→ **Brief**:
Please repeat only the stretch of records running from the first line through the line that contains "(** ** The settings of Claude Code *)".
Segment Start: Task input
(* ===== verification/OutboundSetupProps.v ===== *)
(** * What switching the outbound gate on and off guarantees

    However often the gate is switched on, switching it off puts back what the
    settings said before; nothing else is touched; and the setting says that the gate
    is on only if an agent's configuration sends its requests there. *)

From stdpp Require Import pretty.
From S2P Require Import Prelude Text Types Json Deps Concrete Db Ledger Extract Files HookEntries Setup SetupProps SetupMcp.
From S2P Require Import Documents SetupToml SetupHooks OutboundSetup Outbound OutboundGate.

(** ** The settings of Claude Code *)

(** The variables that are set. *)
Definition env_of (v : Value) : list (string * Value) :=
  match json_get "env" v with
  | Some (JObj m) => m
  | _ => []
  end.

(** The URL Claude Code sends its requests to, if one is set. *)
Definition base_url (v : Value) : option string := current_base_url (Some (env_of v)).

(** The same settings; of the base URL, white space around it may go, and a value that
    is no URL. *)
Definition same_settings (u v : Value) : Prop :=
  (∀ k, k ≠ "env" → json_get k u = json_get k v) ∧
  (∀ k, k ≠ CLAUDE_BASE_URL_KEY → assoc_get k (env_of u) = assoc_get k (env_of v)) ∧
  assoc_get CLAUDE_BASE_URL_KEY (env_of u) = JStr <$> base_url v.

Lemma gate_url_trimmed listen : trim (claude_gate_url listen) = claude_gate_url listen.
Proof.
  unfold trim, trim_start, claude_gate_url.
  assert ("http://" +:+ listen +:+ "/anthropic" = String "h" ("ttp://" +:+ listen +:+ "/anthropic")) as E
    by reflexivity.
  rewrite E. cbn [trim_from]. rewrite <- E.
  assert (ws_len ("http://" +:+ listen +:+ "/anthropic") = 0%nat) as -> by reflexivity.
  replace ("http://" +:+ listen +:+ "/anthropic")
    with (("http://" +:+ listen +:+ "/anthropi") +:+ String "c" "") by by rewrite <- !Str.append_assoc.
  apply trim_end_kept; [by apply Nat.ltb_lt|done].
Qed.

Lemma gate_url_filled listen : Str.is_empty (claude_gate_url listen) = false.
Proof. reflexivity. Qed.

Lemma env_map_env settings path env :
  claude_env_map settings path = Ok env →
  ∃ root, settings = JObj root ∧ env_of settings = default [] env ∧
    match env with
    | Some m => assoc_get "env" root = Some (JObj m)
    | None => assoc_get "env" root = None
    end.
Proof.
  unfold claude_env_map, env_of. destruct settings as [| | | | | |root]; try done. simpl.
  destruct (assoc_get "env" root) as [[]|] eqn:E; try done; intros [= <-]; by exists root.
Qed.

Lemma current_default env : current_base_url env = current_base_url (Some (default [] env)).
Proof. by destruct env. Qed.

Lemma tool_search_default env : has_tool_search env = has_tool_search (Some (default [] env)).
Proof. by destruct env. Qed.

Lemma wf_env v : wf_json v → NoDup (env_of v).*1 ∧ wf_json (JObj (env_of v)).
Proof.
  intros Hw. unfold env_of. assert (wf_json (JObj [])) as H0.
  { apply wf_obj. split; [apply NoDup_nil_2|constructor]. }
  destruct (json_get "env" v) as [[| | | | | |m]|] eqn:E; try (split; [apply NoDup_nil_2|done]).
  pose proof (wf_get _ _ _ Hw E) as Hm. split; [|done]. by apply wf_obj in Hm as [? _].
Qed.

Section Claude.
Context `{UrlCrate}.
(* ===== verification/HttpAuth.v ===== *)
(** * Tokens for remote servers

    [src/crates/vigil-http-auth], with the HTTP client of
    [src/crates/vigil-http-transport/src/client.rs]: the metadata of a protected
    resource (RFC 9728), the requests to an authorization server, the reading of
    access tokens, the store of tokens with its refresh and its cache of
    introspection answers, and the planner that puts a token on a request.

    Everything these functions share is one state ([AuthState]); the requests sent so
    far are part of it, with what each was answered. The crates [url], [base64] and
    [reqwest], the readers serde derives, the clocks and what other threads do while a
    lock is waited for are interfaces. Locks themselves, which no thread panics under,
    are left out, as is the wiping of secrets. *)

From stdpp Require Import pretty.
From S2P Require Import Prelude Text Types Json Deps Db Ledger Secrets HardRedact Lease.

Module HttpAuthError.
Inductive HttpAuthError :=
| InvalidPrm (reason : string)
| MissingAuthorizationServer
| BearerHeaderNotSupported
| ScopeNotSupported (scope : string)
| UnsupportedTokenFormat
| JwtDecodeFailed
| AudienceMismatch (expected actual : string)
| ScopeMissing (scope : string)
| TokenExpired
| MissingToken
| TokenStoreError (reason : string)
| TokenRejectedWrongIssuer (expected actual : string)
| TokenRehydrateRequired (reason_code : string)
| JwtSignatureInvalid
| JwtAlgRejected (reason : string)
| JwksKidNotFound
| HttpError (reason : string)
| Internal (reason : string).
End HttpAuthError.
Abbreviation HttpAuthError := HttpAuthError.HttpAuthError.

(** ** URLs and requests *)

(** What is asked of a [url::Url]; two are equal when their texts are. *)
Record WebUrl := mkWebUrl {
  wu_text : string;
  wu_scheme : string;
  wu_host_str : option string;
  wu_port_or_known_default : option Z;
}.

(** [str.parse::<Url>().ok()], [url.join(..).ok()], [query_pairs_mut().append_pair(..)] *)
Class Urls := {
  url_of : string → option WebUrl;
  url_join : WebUrl → string → option WebUrl;
  append_pairs : WebUrl → list (string * string) → WebUrl;
}.
(** X19.  The "generate palette" command writes, for the [css] and
    [json] formats, exactly the text [generateTailwindConfig] gives for
    its fixed table (when the name is not [__proto__]); the base colour
    reaches shade 500 only: every other shade of the table is the same
    for all base colours. *)
Theorem command_text_is_formatter (baseColor paletteName : string) :
  paletteName <> "__proto__"%string ->
  configText baseColor paletteName "css"
  = Extension.generateTailwindConfig
      [mkPalette paletteName (basicPalette baseColor)] "css"
  /\ configText baseColor paletteName "json"
     = Extension.generateTailwindConfig
         [mkPalette paletteName (basicPalette baseColor)] "json"
  /\ Obj.get (basicPalette baseColor) "500" = Some baseColor
  /\ forall other shade,
       shade <> "500"%string ->
       Obj.get (basicPalette baseColor) shade
       = Obj.get (basicPalette other) shade.
Proof.
  intros Hn.
  unfold Extension.generateTailwindConfig, generateTailwindConfigWith.
  rewrite (collect_single (mkPalette paletteName (basicPalette baseColor)) Hn).
  repeat split.
  intros other shade Hs. unfold basicPalette. cbn [Obj.get].
  apply String.eqb_neq in Hs. rewrite String.eqb_sym in Hs. rewrite Hs.
  reflexivity.
Qed.

Lemma command_text_is_formatter_witness :
  configText "#3B82F6" "primary" "css"
  = Extension.generateTailwindConfig
      [mkPalette "primary" (basicPalette "#3B82F6")] "css"
  /\ configText "#3B82F6" "primary" "json"
     = Extension.generateTailwindConfig
         [mkPalette "primary" (basicPalette "#3B82F6")] "json"
  /\ Obj.get (basicPalette "#3B82F6") "500" = Some "#3B82F6"%string
  /\ forall other shade,
       shade <> "500"%string ->
       Obj.get (basicPalette "#3B82F6") shade
       = Obj.get (basicPalette other) shade.
Proof.
  apply (command_text_is_formatter "#3B82F6" "primary"). discriminate.
Defined.

(** X20.  For each of the four strategies, whatever the hue and the
    names, the in-process scheme tool returns three palettes whose
    shades are those of the palette of [#3B82F6]; only their names
    differ, taken from [colorNames] with [colorN] for a missing or empty
    name. *)
Theorem extension_scheme_same_shades
  (strategy : string) (baseHue : Q) (colorNames : list string) :
  In strategy ["complementary"; "analogous"; "monochromatic"; "triadic"]%string ->
  exists p1 p2 p3,
    Extension.schemePalettes strategy baseHue colorNames = Return [p1; p2; p3]
    /\ map name [p1; p2; p3]
       = map (Extension.paletteName colorNames) [0; 1; 2]%nat
    /\ Forall (fun p =>
                 palette p
                 = palette (Extension.generateTailwindPalette "#3B82F6" ""))
              [p1; p2; p3].
Proof.
  intros H.
  assert (E : forall n1 n2,
             palette (Extension.generateTailwindPalette "#3B82F6" n1)
             = palette (Extension.generateTailwindPalette "#3B82F6" n2))
    by reflexivity.
  cbn [In] in H.
  destruct H as [<- | [<- | [<- | [<- | []]]]];
    (eexists _, _, _; split; [reflexivity |]; split; [reflexivity |];
     repeat constructor; apply E).
Qed.

Lemma extension_scheme_same_shades_witness :
  exists p1 p2 p3,
    Extension.schemePalettes "analogous" 200 ["brand"]%string
    = Return [p1; p2; p3]
    /\ map name [p1; p2; p3]
       = map (Extension.paletteName ["brand"]%string) [0; 1; 2]%nat
    /\ Forall (fun p =>
                 palette p
                 = palette (Extension.generateTailwindPalette "#3B82F6" ""))
              [p1; p2; p3].
Proof.
  apply (extension_scheme_same_shades "analogous" 200 ["brand"]%string).
  simpl. auto.
Defined.

(** X21.  The two copies of [generateTailwindConfig] return the same
    text for every format other than [css] (the [js] wrapper, and JSON for
    [json] and for any unknown format). *)
Theorem formatter_copies_agree
  (palettes : list namedPalette) (format : string) :
  format <> "css"%string ->
  McpServer.generateTailwindConfig palettes format
  = Extension.generateTailwindConfig palettes format.
Proof.
  intros H. apply String.eqb_neq in H.
  unfold McpServer.generateTailwindConfig, Extension.generateTailwindConfig,
    generateTailwindConfigWith.
  rewrite H. reflexivity.
Qed.

Lemma formatter_copies_agree_witness :
  McpServer.generateTailwindConfig
    [mkPalette "primary" [("50", "#eff6ff")]] "js"
  = Extension.generateTailwindConfig
      [mkPalette "primary" [("50", "#eff6ff")]] "js".
Proof.
  apply (formatter_copies_agree [mkPalette "primary" [("50", "#eff6ff")]] "js").
  discriminate.
Defined.

End CollectFacts.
Segment End: Task input
→ **Solution to this task**:
(* ===== verification/OutboundSetupProps.v ===== *)
(** * What switching the outbound gate on and off guarantees

    However often the gate is switched on, switching it off puts back what the
    settings said before; nothing else is touched; and the setting says that the gate
    is on only if an agent's configuration sends its requests there. *)

From stdpp Require Import pretty.
From S2P Require Import Prelude Text Types Json Deps Concrete Db Ledger Extract Files HookEntries Setup SetupProps SetupMcp.
From S2P Require Import Documents SetupToml SetupHooks OutboundSetup Outbound OutboundGate.

(** ** The settings of Claude Code *)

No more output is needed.